Linear Regression

load("~/MAT104-Fall2024/Week12/parenthood.Rdata")
sleep <- parenthood$dan.sleep
grump <- parenthood$dan.grump

Let’s go back to the parenthood data we’ve been using:

# To find the line of best fit we use the lm() function:
summary(lm(grump ~ sleep))
## 
## Call:
## lm(formula = grump ~ sleep)
## 
## Residuals:
##     Min      1Q  Median      3Q     Max 
## -11.025  -2.213  -0.399   2.681  11.750 
## 
## Coefficients:
##             Estimate Std. Error t value Pr(>|t|)    
## (Intercept) 125.9563     3.0161   41.76   <2e-16 ***
## sleep        -8.9368     0.4285  -20.85   <2e-16 ***
## ---
## Signif. codes:  0 '***' 0.001 '**' 0.01 '*' 0.05 '.' 0.1 ' ' 1
## 
## Residual standard error: 4.332 on 98 degrees of freedom
## Multiple R-squared:  0.8161, Adjusted R-squared:  0.8142 
## F-statistic: 434.9 on 1 and 98 DF,  p-value: < 2.2e-16
ggplot(parenthood, aes(x=dan.sleep,y=dan.grump)) +
  geom_point() + 
  geom_abline(intercept = 125.9563, slope = -8.936, color="green") 

So, our model is

\[\hat{Y_i} = -8.936 X_i + 125.9563\]

Properties of the Linear Regression Model

  • the \(x\)-axis is often called the explanatory variable or independent variable
  • the \(y\)-axis is often called the response variable or dependent
  • the linear regression model minimizes the sum of the squared residuals (the least squares solution or least squares line)
  • the least squares line always goes through the point \((\bar{x},\bar{y})\)
# show that (mean(x),mean(y)) is a point on the model
mean(sleep)
## [1] 6.9652
mean(grump)
## [1] 63.71
# (6.9652,63.71)

-8.936*(mean(sleep)) + 125.9563
## [1] 63.71527

Connections to the correlation \(r_{XY}=R\)
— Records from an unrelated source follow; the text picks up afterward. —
(** [enter t op s] is the decision of operation [op] of thread [t]; [may t op s]
    whether the thread's program has come to the call; [ext t x s] what the thread
    does to the shared state without the mutex, when it can; [resume op] the
    operation as it goes on after Wait: [op] itself, when Wait is in a loop that
    tests again. *)
Variable enter : Z -> Op -> S -> decision.
Variable may : Z -> Op -> S -> Prop.
Variable ext : Z -> Ext -> S -> option S.
Variable resume : Op -> Op.
Variable CHECK_ERR : Z -> res unit.

Definition apply_all (body : list (S -> S)) (s : S) : S := foldl (fun s f => f s) s body.

(** Where a thread is in its operation. *)
Inductive pc :=
  | Idle
  | Want (op : Op)                                            (** in MutexLock's constructor *)
  | Body (op : Op) (before rest : list (S -> S)) (sig : signal)
  | Blocking (op : Op) (c : C)                                (** in Wait, with the mutex *)
  | Sleeping (op : Op) (c : C)
  | Woken (op : Op)                                           (** until it tests again *)
  | Leaving.                                                  (** in MutexLock's destructor *)

Definition op_of (p : pc) : option Op :=
  match p with
  | Want op | Body op _ _ _ | Blocking op _ | Sleeping op _ | Woken op => Some op
  | Idle | Leaving => None
  end.

Record conf := MkConf { mtx : Mutex.Mutex; shared : S; cond : C -> Condition.Condition; pcs : Z -> pc }.

(** The condition variables and the woken threads after a notification. *)
Definition emit (t : Z) (sig : signal) (cond : C -> Condition.Condition) : option ((C -> Condition.Condition) * list Z) :=
  match sig with
  | Silent => Some (cond, [])
  | One c => '(l, woken) ← Condition.Notify t (cond c); Some (upd cond c l, woken)
  | All c => let '(l, woken) := Condition.NotifyAll (cond c) in Some (upd cond c l, woken)
  end.
(** The pool's lists and the atomic monitor's conditions and threads. *)
Record lists (asleep woken : list Z) (full_asleep full_woken : list (Z * Entry))
  (ac : condition -> list Z) (st : Z -> status) : Prop := {
  l_asleep : asleep = ac NotEmpty;
  l_full : fst <$> full_asleep = ac NotFull;
  l_nodup : NoDup (fst <$> full_asleep ++ full_woken);
  l_in_asleep : forall t, t ∈ asleep <-> st t = ASleeping Take NotEmpty;
  l_in_woken : forall t, t ∈ woken <-> st t = AWoken Take;
  l_in_full : forall t e, (t, e) ∈ full_asleep <-> st t = ASleeping (Run e) NotFull;
  l_in_full_woken : forall t e, (t, e) ∈ full_woken <-> st t = AWoken (Run e);
  l_sound : forall t, sound_status (st t);
}.

Lemma lists_proper A W FA FW ac ac' st st' : lists A W FA FW ac st ->
  (forall k, ac' k = ac k) -> (forall t, st' t = st t) -> lists A W FA FW ac' st'.
Proof. intros [H1 H2 H3 H4 H5 H6 H7 H8] Ha Hs. split; intros *; rewrite ?Ha, ?Hs; auto. Qed.

Lemma lists_init : lists [] [] [] [] (fun _ => Condition.init) (fun _ => AIdle).
Proof. split; try done; try constructor; intros; try (by apply elem_of_nil in H); done. Qed.

(** The statuses of thread [u] before and after that of [t] changes. *)
Local Ltac by_thread u t Ht := destruct (decide (u = t)) as [->|]; rewrite ?upd_eq, ?upd_ne, ?Ht by done; naive_solver.

(** The thread that enters leaves the lists. *)
Lemma lists_take A W FA FW ac st t : lists A W FA FW ac st -> st t = AWoken Take ->
  lists A (remove_elem t W) FA FW ac (upd st t AIdle).
Proof.
  intros [H1 H2 H3 H4 H5 H6 H7 H8] Ht. split; try done; intros u; try intros e; try rewrite elem_of_remove_elem;
    destruct (decide (u = t)) as [->|Hu]; rewrite ?upd_eq, ?upd_ne by done; try done;
    rewrite ?H4, ?H5, ?H6, ?H7; rewrite ?Ht; naive_solver.
Qed.
(* ===== verification/StringPiece.v ===== *)
(** * strings/StringPiece

    claire/common/strings/StringPiece.{h,cc}. A piece is a pointer into an object
    and a length; the pointer is modelled by the bytes from it to the end of the
    object, so that an access beyond the object is a fault. *)

From S2P Require Import Prelude Bytes.

(* @src claire/common/strings/StringPiece.h:226-229 StringPiece *)
Record StringPiece := Piece { ptr_ : bytes; length_ : Z }.

(* @src claire/common/strings/StringPiece.cc:107-107 StringPiece::npos *)
Definition npos : Z := SIZE_MAX.

Definition strlen (s : bytes) : Z := Zlen (c_string s).

(** From a char pointer ([None] is NULL), a std::string, and a range. *)
(* @src claire/common/strings/StringPiece.h:40-41 StringPiece::StringPiece *)
Definition of_cstr (s : option bytes) : StringPiece :=
  match s with None => Piece [] 0 | Some s => Piece s (strlen s) end.
(* @src claire/common/strings/StringPiece.h:43-44 StringPiece::StringPiece *)
Definition of_string (s : bytes) : StringPiece := Piece s (Zlen s).
(* @src claire/common/strings/StringPiece.h:46-47 StringPiece::StringPiece *)
Definition of_range (offset : bytes) (len : Z) : StringPiece := Piece offset len.

(* @src claire/common/strings/StringPiece.h:38-38 StringPiece::StringPiece *)
Definition StringPiece_new : StringPiece := Piece [] 0.
(** [right] is what is left of [left]'s object at the second pointer. *)
(* @src claire/common/strings/StringPiece.h:49-53 StringPiece::StringPiece *)
Definition of_pointers (left right : bytes) : res StringPiece :=
  let len := Zlen left - Zlen right in
  _ ← check (0 <=? len); Ok (Piece left (uint64 len)).

(* @src claire/common/strings/StringPiece.h:64-65 clear, set *)
Definition clear (p : StringPiece) : StringPiece := Piece [] 0.
Definition set (s : bytes) (len : Z) (p : StringPiece) : StringPiece := Piece s len.
(* @src claire/common/strings/StringPiece.h:66-77 StringPiece::set *)
Definition set_cstr (s : option bytes) (p : StringPiece) : StringPiece := of_cstr s.

(* @src claire/common/strings/StringPiece.h:60-62 size, length, empty *)
Definition size (p : StringPiece) : Z := length_ p.
Definition empty (p : StringPiece) : bool := length_ p =? 0.

(* @src claire/common/strings/StringPiece.h:85-85 operator[] *)
Definition at_index (p : StringPiece) (n : Z) : res Z := vget (ptr_ p) n.

(** The range [p, p + n) of an object. *)
Definition range (s : bytes) (n : Z) : res bytes :=
  if (0 <=? n) && (n <=? Zlen s) then Ok (take (Z.to_nat n) s) else Err OutOfBounds.

(** The sign of memcmp over two ranges of equal length. *)
Fixpoint memcmp_loop (a b : bytes) : Z :=
  match a, b with
  | x :: a, y :: b => if x <? y then -1 else if y <? x then 1 else memcmp_loop a b
  | _, _ => 0
  end.

Definition memcmp (a b : bytes) (n : Z) : res Z :=
  a ← range a n; b ← range b n; Ok (memcmp_loop a b).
  • we can estimate the slope with the formula

\[b_1 = \frac{s_y}{s_x}R\]

# compute the slope of the model with this shortcut
sd(grump)/sd(sleep)*cor(sleep,grump)
## [1] -8.936756

Using \(R^2\)

  • the correlation coefficient \(R\) tells us how well out data fits a line
  • though, it’s a bit more common to report the \(R^2\) value
  • \(R^2\) is more common because it is easier to interpret (eg. \(R^2=.75\) means that \(75 \%\) of the variability in the response variable can be explained by the explanatory variable)
  • large \(R^2\) values mean that the response variable is very well explained by the explanatory variable.
  1. Using the penguins data set, perform a simple linear regression to model body mass using the explanatory variable bill length. What values do you get for \(\hat{b}_0\) and \(\hat{b}_1\)? Graph a scatter plot for the data and include your regression model in the plot.
penguins <- na.omit(penguins)

\(\hat{b}_0 =\)

\(\hat{b}_1 =\)

  1. Use cor() to find \(R^2\) and compare this to what the linear model function lm() says it should be.

  2. Use the formula for estimating \(b_1\) in the penguin flipper length data and verify that it is the same value given by lm().

  3. Use simple linear regression to model the relationship between flipper length and body mass for the penguin data. What values do you get for \(\hat{b}_0\) and \(\hat{b}_1\)? Plot a scatter plot for the data with the line you found.

  4. Use multiple linear regression to model the body mass using the explanatory variables flipper length and bill length for the penguin data. Assuming \(X_1\) is flipper length and \(X_2\) is bill length, what values do you get for \(\hat{b}_0\), \(\hat{b}_1\), and \(\hat{b}_2\)?